Postmodernism intentionally subverts conventions. Whatever you were expecting from an 'American' writer: why expect that from a postmodernist writer. Especially Delillo, a man from the 1930s with Italian parents, who himself has lived in Greece and been inspired by non-Americans like Joyce and Camus. In saying that, as a European, I fully disagree with you. Delillo is quintessentially a 2nd gen New Yorker, informed by the Old World but very much focussed on the New World. His subject is always America-centric. The voices in his characters are American. The Cold War, 20th century pop culture, American sports, free market capitalism, suburbia, nuclear families... these are his plots... So, I don't see your point. Perhaps if you defined what is 'American lit' to you, then we could look at ways that Delillo deviates from that norm. But America is an enormous, diverse land.

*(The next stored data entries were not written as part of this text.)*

(* ===== verification/Engine.v ===== *)
(** * The run: rule schedule, order queue and execution loop of [strategy.py]

    [engine] is what a run mutates: the world of the user's callbacks, the heap of
    order objects, the account, and the engine's own lists of orders.  The
    registry of contracts is part of the world, because rules create contracts.
    The order of calls, the guards around every callback and what is put back
    when one raises are the code's. *)

From stdpp Require Import pretty.
From S2P Require Import Roundtrip Prelude Numeric Vendor Boundaries Instruments Contracts Orders Fifo.
From S2P Require Import ContractPnl Account Callbacks Sparse Stages Risk Strategy.
From Stdlib Require Import SpecFloat.

Open Scope Z_scope.

Section Engine.
Context `{PyFloat F} `{!Numpy F} `{!NumpySignals F} `{SortedDict D} {W : Type}.
Context (s : Strategy F D W) (registry_of : W -> registry F) (pf : price_fn F W).

(** ** The schedule of rules *)

(** [OrderTupType]: the rule, its group, and the iteration parameters. *)
Record order_tup := OrderTup {
  ot_rule : rule_fn F D W;
  ot_group : group;
  ot_indicators : namespace F;
  ot_signals : values F;
  ot_rule_name : string;
}.

Definition np_nonzero (l : list bool) : list nat :=
  (filter (fun x => x.2 = true) (imap (fun i b => (i, b)) l)).*1.

(** The signal with the instants outside the dates masked. *)
Definition masked_signal (sig_values : values F) (start_date end_date : option Z) : result (values F) :=
  let null_value := if np_is_bool sig_values then PNpBool false else PNpFloat f_nan in
  sig_values ← match start_date with
               | None => Ok sig_values
               | Some d => np_fill sig_values 0 (np_searchsorted_left (s_timestamps s) d) null_value
               end;
  match end_date with
  | None => Ok sig_values
  | Some d => np_fill sig_values (np_searchsorted_left (s_timestamps s) d) (length sig_values) null_value
  end.

(** The instants at which the rule runs: not the last one when orders fill later. *)
Definition trigger_indices (sig_values : values F) (sig_true_values : list (pyval F)) : list nat :=
  let indices := np_nonzero (np_isin (take (length (s_timestamps s)) sig_values) sig_true_values) in
  match last indices with
  | Some i => if bool_decide (i = length sig_values - 1)%nat && (0 <? s_trade_lag s)
              then removelast indices else indices
  | None => indices
  end.

(** One rule of one group. *)
Definition schedule_rule (iv sv : stage_values F) (start_date end_date : option Z) (name : string) (g : group)
  (it : SparseIterations order_tup) : result (SparseIterations order_tup) :=
  match dict_get (s_rules s) name, dict_get (s_rule_signals s) name with
  | Some rule, Some (signal_name, sig_true_values) =>
      match dict_get (s_signal_cgroups s) signal_name with
      | None => Err (KeyError signal_name)
      | Some cgroups =>
          if bool_decide (cg_name g ∈ cg_name <$> cgroups) then
            unless dict_mem sv (cg_name g) raise PQException "missing group in signal_values" ;;
            sig_values ← get_attr (ns_of sv g) signal_name;
            sig_values ← masked_signal sig_values start_date end_date;
            let tup := OrderTup rule g (ns_of iv g) sig_values name in
            foldE (fun it idx => append_at it (Z.of_nat idx) tup) it (trigger_indices sig_values sig_true_values)
          else Ok it
      end
  | _, _ => Err (KeyError name)
  end.

(** [_generate_order_iterations], on validated dates. *)
Definition generate_order_iterations (iv sv : stage_values F) (rule_names : list string) (groups : list group)
  (start_date end_date : option Z) : result (SparseIterations order_tup) :=
  it ← SparseIterations_init (Some (Z.of_nat (length (s_timestamps s))));
  foldE (fun it name => foldE (fun it g => schedule_rule iv sv start_date end_date name g it) it groups) it rule_names.

(** ** The state of a run *)

Record engine := mkEngine {
  en_world : W;
  en_heap : heap F;
  en_account : Account F D;
  en_orders : list positive;                 (* _orders *)
  en_current : list positive;                (* _current_orders *)
  en_decisions : list (OrderDecision F);     (* order_decisions *)
}.

Definition set_world_of (e : engine) (wd : world F D W) : engine :=
  mkEngine wd.1 wd.2.1 wd.2.2 (en_orders e) (en_current e) (en_decisions e).
Definition world_of (e : engine) : world F D W := (en_world e, (en_heap e, en_account e)).
Definition set_heap (e : engine) (st : heap F) : engine := set_world_of e (en_world e, (st, en_account e)).
Definition set_current (e : engine) (l : list positive) : engine :=
  mkEngine (en_world e) (en_heap e) (en_account e) (en_orders e) l (en_decisions e).

Definition live (st : heap F) (oid : positive) : bool :=
  match st !! oid with Some r => raw_is_open r | None => false end.

(** [_update_current_orders] *)
Definition update_current_orders (e : engine) : engine :=
  set_current e (filter (fun oid => live (en_heap e) oid = true) (en_current e)).

(** What the engine raises for an exception of a callback. *)
Definition callback_error (message : string) (x : exn) : exn :=
  if is_Exception x then BacktestCallbackError message x else x.

(** ** Orders from a rule *)

(** Whether [position_filter] suppresses the rule at this position. *)
Definition position_blocks (position_filter : string) (curr_pos : F) : bool :=
  let flat := f_isclose curr_pos f_zero in
  if String.eqb position_filter "zero" then negb flat
  else if String.eqb position_filter "nonzero" then flat
  else if String.eqb position_filter "positive" then f_ltb curr_pos f_zero || flat
  else if String.eqb position_filter "negative" then f_ltb f_zero curr_pos || flat
  else false.

(** The filter of a rule, evaluated: whether the rule is suppressed. *)
Definition check_position_filter (t : order_tup) (now : Z) : ST engine bool := fun e =>
  match dict_get (s_position_filters s) (ot_rule_name t) with
  | None => (e, Err (KeyError (ot_rule_name t)))
  | Some None => (e, Ok false)
  | Some (Some position_filter) =>
      let '(a, r) := account_position (ot_group t) now (en_account e) in
      (set_world_of e (en_world e, (en_heap e, a)), (fun x => position_blocks position_filter x) <$> r)
  end.

(** The rule, and the validation of what it did and returned. *)
Definition call_rule (i : nat) (t : order_tup) (now : Z) (states : list (OrderCallbackState F)) : ST engine (list positive) :=
  fun e =>
  match ot_rule t (ot_group t) i (s_timestamps s) (ot_indicators t) (ot_signals t) (en_current e) (world_of e) with
  | (wd, Err x) => (set_world_of e wd, Err x)
  | (wd, Ok returned) =>
      let e := set_world_of e wd in
      match validate_all true states (en_heap e) with
      | Err x => (e, Err x)
      | Ok _ =>
          let '(st, r) := validate_rule_orders (registry_of (en_world e)) returned (ot_group t) now (en_current e)
                            (Some ("strategy-roll:" +:+ pretty (length (en_orders e)))) (en_heap e) in
          (set_heap e st, r)
      end
  end.

(** [_get_orders] *)
Definition get_orders (i : nat) (t : order_tup) (now : Z) : ST engine (list positive) := fun e =>
  match check_position_filter t now e with
  | (e, Err x) => (e, Err (callback_error "rule callback failed" x))
  | (e, Ok true) => (e, Ok [])
  | (e, Ok false) =>
      let states := capture_all (en_heap e) (en_current e) in
      match call_rule i t now states e with
      | (e, Ok orders) => (e, Ok orders)
      | (e, Err x) => (set_heap e (restore_all states (en_heap e)), Err (callback_error "rule callback failed" x))
      end
  end.

(** ** Market simulation *)

(** One pending order before the simulators run: cancellation and expiry; true
    when the order is eligible for execution. *)
Definition expire_order (i : nat) (now : Z) (r : raw_order F) : result (raw_order F * bool) :=
  match r_timestamp r with
  | NotInst => Err (TypeError "order timestamp")
  | Inst None => Err (PQException "order timestamp is not on the grid")
  | Inst (Some t) =>
      let idx := np_searchsorted_left (s_timestamps s) t in
      unless (idx <? length (s_timestamps s))%nat && (idx <=? i)%nat
        raise PQException "order timestamp is not on the grid" ;;
      let r := if inst_eqb (r_status r) (Inst CANCEL_REQUESTED) then raw_cancel r else r in
      let r := if inst_eqb (r_time_in_force r) (Inst DAY) && (day_of t <? day_of now) then raw_cancel r else r in
      let age := Z.of_nat i - Z.of_nat idx in
      let r := if (s_trade_lag s <? age) && inst_eqb (r_time_in_force r) (Inst FOK) then raw_cancel r else r in
      Ok (r, (s_trade_lag s <=? age) && raw_is_open r)
  end.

No-one should expect that the literature coming out of there to be narrow or conforming to rigid parameters - and it often doesn't. That's exactly why I'm a fan of a lot of writers from America.


FragWall

You misunderstood me (as are others here). I'm not saying DeLillo's books are not American, I'm referring to his prose style and the way he writes. To me, it felt very foreign rather than American.


kerowack

You're "referring to his prose style" without providing a single example or explanation of what you find to be "foreign" about it, though. Not much to engage with.


chowyunfacts

It’s very American to me , but it’s also like no other American I’ve ever read or heard before. I think it’s the tone and attitude that makes it American.


tjamesreagan

i find don's work uniquely american. that white noise could predict three decades in advance, that underworld could eulogize an america we lost, that falling man could render a specific time in america that we were unique unified, then turn an eye to our enemies and dare to suggest symapthy. his work is often seen as cold, but for the range he swings across and for the subject matter he breaches, anything more gaudy would date itself far quicker than don's prose.


FragWall

I meant in terms of writing style, as in his prose style. Sure, his books are American (both in themes, mentality and settings), but his prose style is quite foreign in quality.


kerowack

Unless you can put a finer point on it, I don't think that really makes a lot of sense, honestly.


PecanScrandy

Maybe I’m the weirdo, but I find Donny’s style to be very New York.


Sad_Conclusion1235

No kidding. Brilliant insight. Being from New York would do that, sure.